THE DATA →
(** An array has one page list. *)
Lemma seg_det (h : gmap Z (page T)) l1 : ∀ l2 p, seg h p l1 0 → seg h p l2 0 → l1 = l2.
Proof.
  induction l1 as [|[[q s] e] l1 IH]; intros [|[[q' s'] e'] l2] p; cbn.
  - done.
  - naive_solver.
  - naive_solver.
  - intros (-> & _ & pg & Hl & <- & <- & H1) (-> & _ & pg' & Hl' & <- & <- & H2).
    simplify_eq. by rewrite (IH _ _ H1 H2).
Qed.

Lemma linked_links t l : inv t l → linked t → links (tpa_heap t) 0 l.
Proof.
  intros Hi (l' & Hi' & Hk). by rewrite (seg_det _ l l' _ (inv_seg _ _ Hi) (inv_seg _ _ Hi')).
Qed.

(** What a write establishes, in the terms of the interface. *)
Lemma write_view t l i (f : option T) t' l' :
  inv t l → inv t' l' → entries_per_page t' = entries_per_page t →
  (∀ j, look (entries_per_page t) l' j =
        if decide (i = j) then f else look (entries_per_page t) l j) →
  (∀ j, view t' j = if decide (i = j) then f else view t j) ∧
  (∀ j, room t j → room t' j).
Proof.
  intros Hi Hi' He Hl. split.
  - intros j. by rewrite (view_look _ _ _ Hi), (view_look _ _ _ Hi'), He.
  - intros j. unfold room. by rewrite He.
Qed.

#[export] Program Instance tpa_table_laws : TableLaws (tpa T A) T := {|
  tbl_ok := ok;
  tbl_linked := linked;
  tbl_view := view;
  tbl_room := room;
  tbl_del_clean := clean;
|}.
Next Obligation. intros t (l & Hi & _). by exists l. Qed.
Next Obligation. intros t i (l & Hi). rewrite (view_look _ _ _ Hi). by apply get_look. Qed.
Next Obligation.
  intros t i v (l & Hi) [Hi0 Hb].
  destruct (set_some_look t l i v Hi Hi0 Hb) as (t' & l' & Hr & Hi' & He & Hl & Hk).
  destruct (write_view t l i (Some v) t' l' Hi Hi' He Hl) as [Hv Hroom].
  exists t'. split_and!; [done|by exists l'|done|done|].
  intros Hlk. exists l'. split; [done|]. by apply Hk, linked_links.
Qed.
Next Obligation.
  intros t i v (l & Hi) Hsome. rewrite (view_look _ _ _ Hi) in Hsome.
  destruct (put_look t l i v Hi Hsome) as (t' & l' & Hr & Hi' & He & Hl & Hk).
  destruct (write_view t l i (Some v) t' l' Hi Hi' He Hl) as [Hv Hroom].
  exists t'. split_and!; [done|by exists l'|done|done|].
  intros Hlk. exists l'. split; [done|]. by apply Hk, linked_links.
Qed.
Next Obligation.
  intros t i (l & Hi & Hlk).
  destruct (set_none_look t l i Hi Hlk) as (t' & l' & Hr & Hi' & He & Hl & Hk).
  destruct (write_view t l i None t' l' Hi Hi' He Hl) as [Hv Hroom].
  exists t'. split_and!; [done|by exists l'|done|done|].
  intros Hcl. exists l'. split; [done|]. by apply Hk, Hcl.
Qed.
Next Obligation.
  intros t i (l & Hi) Hsome. rewrite (view_look _ _ _ Hi) in Hsome. by eapply next_self.
Qed.
End table.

PROBLEM REQUIREMENTS →
Repeat only the tail of the entries, exactly: the line containing "tbl_room := room;" and every line after it, to the end.

FINISHED TASK →
  tbl_room := room;
  tbl_del_clean := clean;
|}.
Next Obligation. intros t (l & Hi & _). by exists l. Qed.
Next Obligation. intros t i (l & Hi). rewrite (view_look _ _ _ Hi). by apply get_look. Qed.
Next Obligation.
  intros t i v (l & Hi) [Hi0 Hb].
  destruct (set_some_look t l i v Hi Hi0 Hb) as (t' & l' & Hr & Hi' & He & Hl & Hk).
  destruct (write_view t l i (Some v) t' l' Hi Hi' He Hl) as [Hv Hroom].
  exists t'. split_and!; [done|by exists l'|done|done|].
  intros Hlk. exists l'. split; [done|]. by apply Hk, linked_links.
Qed.
Next Obligation.
  intros t i v (l & Hi) Hsome. rewrite (view_look _ _ _ Hi) in Hsome.
  destruct (put_look t l i v Hi Hsome) as (t' & l' & Hr & Hi' & He & Hl & Hk).
  destruct (write_view t l i (Some v) t' l' Hi Hi' He Hl) as [Hv Hroom].
  exists t'. split_and!; [done|by exists l'|done|done|].
  intros Hlk. exists l'. split; [done|]. by apply Hk, linked_links.
Qed.
Next Obligation.
  intros t i (l & Hi & Hlk).
  destruct (set_none_look t l i Hi Hlk) as (t' & l' & Hr & Hi' & He & Hl & Hk).
  destruct (write_view t l i None t' l' Hi Hi' He Hl) as [Hv Hroom].
  exists t'. split_and!; [done|by exists l'|done|done|].
  intros Hcl. exists l'. split; [done|]. by apply Hk, Hcl.
Qed.
Next Obligation.
  intros t i (l & Hi) Hsome. rewrite (view_look _ _ _ Hi) in Hsome. by eapply next_self.
Qed.
End table.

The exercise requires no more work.